=== Work item ===
Given the records below, would you repeat exactly the lines that begin at the one containing "From S2P Require Import Ieee." and end at the one containing "Paused => 3", inclusive?

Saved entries
*-*-*

(* ===== verification/Ffi.v ===== *)
(** * The C interface

    Models [gravital-talk-ffi/src/lib.rs]: opaque handles to heap-allocated
    sessions, status codes, the thread's last error, and every exported
    function with its pointer checks.  A pointer is the address of a session
    ([0] is null), or an [option] of what it points to.  A call returns, does
    not return (the session call it blocks on does not), is undefined
    behaviour, or aborts because a panic reached the C boundary. *)

From S2P Require Import Prelude.
From S2P Require Import CoreTypes.
From S2P Require Import Text.
From S2P Require Import SessionFsm.
From S2P Require Import Crypto.
From S2P Require Import JitterBuffer.
From S2P Require Import Ieee.
From S2P Require Import Metrics.
From S2P Require Import Transport.
From S2P Require Import NetAddr.
From S2P Require Import Session.
From S2P Require Import Handshake.
From S2P Require Import Stun.
From S2P Require Import StunClient.
From S2P Require Import Udp.
From stdpp Require Import gmap strings list.
#[local] Open Scope Z_scope.

(** ** Data *)

Inductive GsStatus : Type :=
  | GS_OK
  | GS_ERR_NULL_POINTER
  | GS_ERR_INVALID_ARGUMENT
  | GS_ERR_IO
  | GS_ERR_TIMEOUT
  | GS_ERR_HANDSHAKE
  | GS_ERR_PROTOCOL
  | GS_ERR_INVALID_STATE
  | GS_ERR_CLOSED
  | GS_ERR_BUFFER_TOO_SMALL
  | GS_ERR_INTERNAL.

#[export] Instance GsStatus_eq_dec : EqDecision GsStatus.
Proof. solve_decision. Defined.

Definition GsStatus_code (s : GsStatus) : Z :=
  match s with
  | GS_OK => 0
  | GS_ERR_NULL_POINTER => -1
  | GS_ERR_INVALID_ARGUMENT => -2
  | GS_ERR_IO => -3
  | GS_ERR_TIMEOUT => -4
  | GS_ERR_HANDSHAKE => -5
  | GS_ERR_PROTOCOL => -6
  | GS_ERR_INVALID_STATE => -7
  | GS_ERR_CLOSED => -8
  | GS_ERR_BUFFER_TOO_SMALL => -9
  | GS_ERR_INTERNAL => -99
  end.

Definition GsSessionState_from (s : SessionState) : Z :=
  match s with
  | Idle => 0
  | Handshaking => 1
  | Active => 2
  | Paused => 3
  | Closing => 4
  | Closed => 5
  | SError => 6
  | Reconnecting => 7
  end.

Definition GS_ABI_VERSION : Z := 1.
Definition gs_protocol_version : Z := PROTOCOL_VERSION.
Definition gs_abi_version : Z := GS_ABI_VERSION.
Definition gs_ping : Z := 0.

Record GsConfig : Type := mkGsConfig {
  gc_sample_rate : Z;
  gc_channels : Z;
  gc_frame_duration_ms : Z;
  gc_max_bitrate : Z;
  gc_codec_preferred : Z;
  gc_capability_flags : Z;
  gc_jitter_buffer_ms : Z;
  gc_mtu : Z;
}.

Definition RustConfig_from (c : GsConfig) : Config :=
  mkConfig (gc_sample_rate c) (gc_channels c) (gc_frame_duration_ms c) (gc_max_bitrate c)
    (gc_codec_preferred c) [1; 2] (gc_capability_flags c) (gc_jitter_buffer_ms c)
    (Z.to_nat (gc_mtu c)).

Record GsMetrics : Type := mkGsMetrics {
  gm_rtt_ms : float;
  gm_jitter_ms : float;
  gm_loss_percent : float;
  gm_reorder_percent : float;
  gm_buffer_fill_percent : float;
  gm_estimated_mos : float;
  gm_packets_sent : Z;
  gm_packets_received : Z;
  gm_bytes_sent : Z;
  gm_bytes_received : Z;
}.

Definition GsMetrics_from (s : MetricsSnapshot) : GsMetrics :=
  mkGsMetrics (ms_rtt_ms s) (ms_jitter_ms s) (ms_loss_percent s) (ms_reorder_percent s)
    (ms_buffer_fill_percent s) (ms_estimated_mos s) (ms_packets_sent s) (ms_packets_received s)
    (ms_bytes_sent s) (ms_bytes_received s).

(** [(occupied as f32 / self.capacity as f32) * 100.0] *)
Definition JitterBuffer_fill_percent (self : JitterBuffer) : float :=
  f32_mul (f32_div (f32_of_Z (Z.of_nat (JitterBuffer_occupied self))) (f32_of_Z (jb_capacity self)))
    (f32_of_Z 100).

(** What the text of the last error says. *)
Inductive FfiError : Type :=
  | FeRuntime (what : string)
  | FeBind (e : TransportError)
  | FeSession (call : string) (e : TransportError)
  | FeStun (e : StunError).

(** A session on the heap; [si_id] tells which socket it has. *)
Record SessionInner : Type := mkSessionInner {
  si_id : nat;
  si_world : World;
}.

(** The process: the sessions on the heap, the thread's last error, and the
    number of calls made and of sessions created. *)
Record Ffi : Type := mkFfi {
  ff_heap : gmap Z SessionInner;
  ff_last_error : option FfiError;
  ff_calls : nat;
  ff_created : nat;
}.

(** What the process runs on: whether the runtime of a call can be built, the
    socket calls and the network of the [n]-th session, the allocator, and
    the randomness of each call.  The limits bound how long a blocking call
    is followed. *)
Class FfiHost `{Kex} : Type := {
  fh_runtime : nat → bool;
  fh_sockets : nat → Sockets;
  fh_env : nat → Env;
  fh_local_addr : nat → result TransportError SocketAddr;
  fh_alloc : gset Z → Z;
  fh_client_random : nat → ClientRandom;
  fh_server_random : nat → nat → ServerRandom;
  fh_stun : nat → StunEnv;
  fh_fuel : nat;
  fh_attempts : nat;
}.

(** An allocation is not null and not in use. *)
Class FfiHostLaws `{FfiHost} : Prop := {
  fh_alloc_fresh X : fh_alloc X ∉ X;
  fh_alloc_nonnull X : fh_alloc X ≠ 0;
}.

(** ** Calls *)

Inductive fres (A : Type) : Type :=
  | Returns (a : A)
  | Blocks
  | Undefined
  | Aborts.
Arguments Returns {A} a.
Arguments Blocks {A}.
Arguments Undefined {A}.
Arguments Aborts {A}.

Definition FM (A : Type) : Type := Ffi → Ffi * fres A.

#[export] Instance FM_ret : MRet FM := λ A a st, (st, Returns a).
#[export] Instance FM_bind : MBind FM := λ A B f m st,
  let '(st, r) := m st in
  match r with
  | Returns a => f a st
  | Blocks => (st, Blocks)
  | Undefined => (st, Undefined)
  | Aborts => (st, Aborts)
  end.

Definition undefined {A} : FM A := λ st, (st, Undefined).
Definition aborts {A} : FM A := λ st, (st, Aborts).
Definition with_heap (st : Ffi) (heap : gmap Z SessionInner) : Ffi :=
  mkFfi heap (ff_last_error st) (ff_calls st) (ff_created st).
Definition set_last_error (e : FfiError) : FM unit := λ st,
  (mkFfi (ff_heap st) (Some e) (ff_calls st) (ff_created st), Returns tt).
Definition gs_error_last : FM (option FfiError) := λ st, (st, Returns (ff_last_error st)).
Definition gs_error_clear : FM unit := λ st,
  (mkFfi (ff_heap st) None (ff_calls st) (ff_created st), Returns tt).

(** [&*(handle as *mut SessionInner)] *)
Definition deref (handle : Z) : FM SessionInner := λ st,
  (st, match ff_heap st !! handle with Some inner => Returns inner | None => Undefined end).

*-*-*

=== Solution to this problem ===
From S2P Require Import Ieee.
From S2P Require Import Metrics.
From S2P Require Import Transport.
From S2P Require Import NetAddr.
From S2P Require Import Session.
From S2P Require Import Handshake.
From S2P Require Import Stun.
From S2P Require Import StunClient.
From S2P Require Import Udp.
From stdpp Require Import gmap strings list.
#[local] Open Scope Z_scope.

(** ** Data *)

Inductive GsStatus : Type :=
  | GS_OK
  | GS_ERR_NULL_POINTER
  | GS_ERR_INVALID_ARGUMENT
  | GS_ERR_IO
  | GS_ERR_TIMEOUT
  | GS_ERR_HANDSHAKE
  | GS_ERR_PROTOCOL
  | GS_ERR_INVALID_STATE
  | GS_ERR_CLOSED
  | GS_ERR_BUFFER_TOO_SMALL
  | GS_ERR_INTERNAL.

#[export] Instance GsStatus_eq_dec : EqDecision GsStatus.
Proof. solve_decision. Defined.

Definition GsStatus_code (s : GsStatus) : Z :=
  match s with
  | GS_OK => 0
  | GS_ERR_NULL_POINTER => -1
  | GS_ERR_INVALID_ARGUMENT => -2
  | GS_ERR_IO => -3
  | GS_ERR_TIMEOUT => -4
  | GS_ERR_HANDSHAKE => -5
  | GS_ERR_PROTOCOL => -6
  | GS_ERR_INVALID_STATE => -7
  | GS_ERR_CLOSED => -8
  | GS_ERR_BUFFER_TOO_SMALL => -9
  | GS_ERR_INTERNAL => -99
  end.

Definition GsSessionState_from (s : SessionState) : Z :=
  match s with
  | Idle => 0
  | Handshaking => 1
  | Active => 2
  | Paused => 3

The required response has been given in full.